LeetCode 49 - Group Anagrams

The problem asks us to group together all strings that are anagrams of each other. Two strings are considered anagrams if they contain exactly the same characters with the same frequencies, but possibly in a different order.

LeetCode Problem 49

Difficulty: 🟡 Medium
Topics: Array, Hash Table, String, Sorting

Solution

Problem Understanding

The problem asks us to group together all strings that are anagrams of each other.

Two strings are considered anagrams if they contain exactly the same characters with the same frequencies, but possibly in a different order. For example, "eat", "tea", and "ate" are all anagrams because each string contains one 'a', one 'e', and one 't'.

The input is an array of strings called strs. Each string consists only of lowercase English letters. Our task is to return a list of groups, where each group contains strings that are anagrams of one another.

The order of the groups does not matter, and the order of strings inside each group also does not matter. That means multiple valid outputs are acceptable as long as the grouping is correct.
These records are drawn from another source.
Lemma slots_done_app h st s1 t st1 t1 s2 st' t' :
  nodeWriteErr (t_sink t) = None →
  slots_done h st s1 t st1 t1 → slots_done h st1 s2 t1 st' t' → slots_done h st (s1 ++ s2) t st' t'.
Proof.
  intros Herr (n1 & v1 & Hf1 & Hv1 & Hs1 & ->) (n2 & v2 & Hf2 & Hv2 & Hs2 & ->).
  exists (n1 ++ n2), v2. split; [|split; [|split]].
  - unfold slot_leaves in *. by rewrite map_app stack_feed_app Hf1 /= Hf2.
  - by apply Forall_app.
  - cbn [t_sink t_set_counts t_env t_set_sink env] in Hs2.
    assert (Ht : ∀ l st n1, stack_feed st (slot_leaves l) = Ok (st1, n1) →
      slots_trace h st (l ++ s2) = slots_trace h st l ++ slots_trace h st1 s2).
    { clear. induction l as [|[k v] l IH]; intros st n1 Hf; [by injection Hf as <- _|].
      unfold slot_leaves in Hf. cbn [map stack_feed fst snd] in Hf. cbn [slots_trace app].
      destruct (stack_update st (hash_bytes k) v) as [[st' ns]|]; [|done]. simpl in Hf. fold (slot_leaves l) in Hf.
      destruct (stack_feed st' (slot_leaves l)) as [[s3 n3]|] eqn:E; [|done]. injection Hf as -> _.
      rewrite (IH _ _ E) -!app_assoc //. }
    rewrite (Ht _ _ _ Hf1). by eapply steps_app.
  - by rewrite foldl_app.
Qed.

Lemma slots_done_err h st slots t st' t' : slots_done h st slots t st' t' → nodeWriteErr (t_sink t') = None.
Proof. by intros (? & ? & _ & _ & _ & ->). Qed.

Lemma processStorageSlot_ok h st key value t w st' t' w' :
  nodeWriteErr (t_sink t) = None →
  processStorageSlot visitor nodes h st key value t w = (Ok st', t', w') →
  length key = HashLength ∧ slots_done h st [(BytesToHash key, value)] t st' t'.
Proof.
  intros Herr Hr. unfold processStorageSlot in Hr. minv.
  match goal with Hx : negb _ = false |- _ => apply negb_false_iff, Nat.eqb_eq in Hx; rename Hx into Hk end.
  match goal with Hx : t_on_sink (traversal_Update _ _ _ _ _) _ _ = _ |- _ => apply t_on_sink_ok in Hx as (s1 & Hup & ->) end.
  match goal with Hx : t_on_sink (check_node_err _) _ _ = _ |- _ => apply t_on_sink_ok in Hx as (s2 & Hck & ->) end.
  apply check_node_err_ok in Hck as [He1 ->]. cbn [t_sink t_set_sink] in *.
  apply (traversal_Update_ok visitor) in Hup as (ns & Hup & Hsteps); [|done..].
  match goal with Hx : t_visit _ _ _ _ = _ |- _ =>
    apply (t_visit_ok _ (EvStorage h (BytesToHash key) value)) in Hx as (v' & Hob & ->); [|done] end.
  split; [done|]. eexists _, v'. unfold slot_leaves. cbn. rewrite BytesToHash_exact // Hup. simpl.
  split; [reflexivity|]. split; [by repeat constructor|]. split.
  - eapply steps_app; [done|]. by apply steps_one.
  - cbn [t_sink t_set_sink nodeWriteErr]. rewrite He1. done.
Qed.

Lemma process_slots_ok h leaves st t w st' t' w' :
  nodeWriteErr (t_sink t) = None →
  process_slots visitor nodes h st leaves t w = (Ok st', t', w') → slots_done h st leaves t st' t'.
Proof.
  revert st t w. induction leaves as [|[k v] leaves IH]; intros st t w Herr Hr; cbn [process_slots] in Hr.
  - minv. by apply slots_done_nil.
  - minv. match goal with Hx : processStorageSlot _ _ _ _ _ _ _ _ = _ |- _ =>
      apply processStorageSlot_ok in Hx as [_ Hd]; [|done] end.
    rewrite BytesToHash_hash in Hd. eapply slots_done_cons; [done|]. eapply IH; [|done]. by eapply slots_done_err.
Qed.

Lemma consumeStoragePrefix_ok n h st storage iterErr t w st' rest t' w' :
  nodeWriteErr (t_sink t) = None →
  consumeStoragePrefix visitor nodes n h st storage iterErr t w = (Ok (st', rest), t', w') →
  ∃ slots, slots_done h st slots t st' t' ∧
    match rest with
    | None => storage = slot_leaves slots ∧ iterErr = None
    | Some (leaf, storage') => storage = slot_leaves (slots ++ [leaf]) ++ storage'
    end.
Proof.
  revert st storage t w. induction n as [|n IH]; intros st storage t w Herr Hr; cbn [consumeStoragePrefix] in Hr.
  - exists []. destruct storage as [|[k v] storage'].
    + destruct iterErr; minv. simplify_eq. split; [by apply slots_done_nil|done].
    + mstep Hr. minv. simplify_eq. split; [by apply slots_done_nil|].
      match goal with Hx : leaf_item _ _ = _ |- _ => unfold leaf_item in Hx; cbn [fst snd] in Hx end.
      destruct (Nat.eqb_spec (length k) HashLength); simplify_eq. unfold slot_leaves. cbn. by rewrite hash_bytes_of.
  - minv. destruct storage as [|[k v] storage'].
    + exists []. destruct iterErr; minv. simplify_eq. split; [by apply slots_done_nil|done].
    + minv. match goal with Hx : processStorageSlot _ _ _ _ _ _ _ _ = _ |- _ =>
        apply processStorageSlot_ok in Hx as [Hk Hd]; [|done] end.
      apply IH in Hr as (slots & Hs & Hm); [|by eapply slots_done_err].
      exists ((BytesToHash k, v) :: slots). split; [by eapply slots_done_cons|].
      unfold slot_leaves in *. cbn. rewrite BytesToHash_exact //.
      destruct rest as [[leaf storage1]|]; [by rewrite Hm|]. destruct Hm as [-> ->]. done.
Qed.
The constraints are important:

  • There can be up to 10^4 strings
  • Each string can have length up to 100

These limits tell us that an inefficient pairwise comparison approach will likely be too slow. We need a solution that can efficiently identify whether two strings belong to the same anagram group.

A few important edge cases stand out immediately:

  • Empty strings, such as [""]
  • Single character strings
  • Multiple identical strings
  • Strings with the same length but different character frequencies
  • Large inputs with many repeated patterns

The problem guarantees that all strings contain only lowercase English letters, which allows us to use fixed-size character frequency arrays if desired.

Approaches

Brute Force Approach

A straightforward approach is to compare every string against every existing group.

For each string, we could check whether it is an anagram of the representative string from a group. To determine whether two strings are anagrams, we could sort both strings and compare the results, or count character frequencies.

The algorithm would work like this:

  1. Maintain a list of groups.
  2. For each string:
  • Compare it with one representative string from every existing group.
  • If it is an anagram, place it into that group.
  • Otherwise, create a new group.

This approach is correct because every string is explicitly checked against previously formed groups. However, it becomes inefficient as the number of strings grows.

If there are n strings and each comparison requires sorting strings of length k, the total complexity becomes very large, especially in the worst case where many groups exist.

Optimal Approach

The key insight is that all anagrams share the same canonical representation.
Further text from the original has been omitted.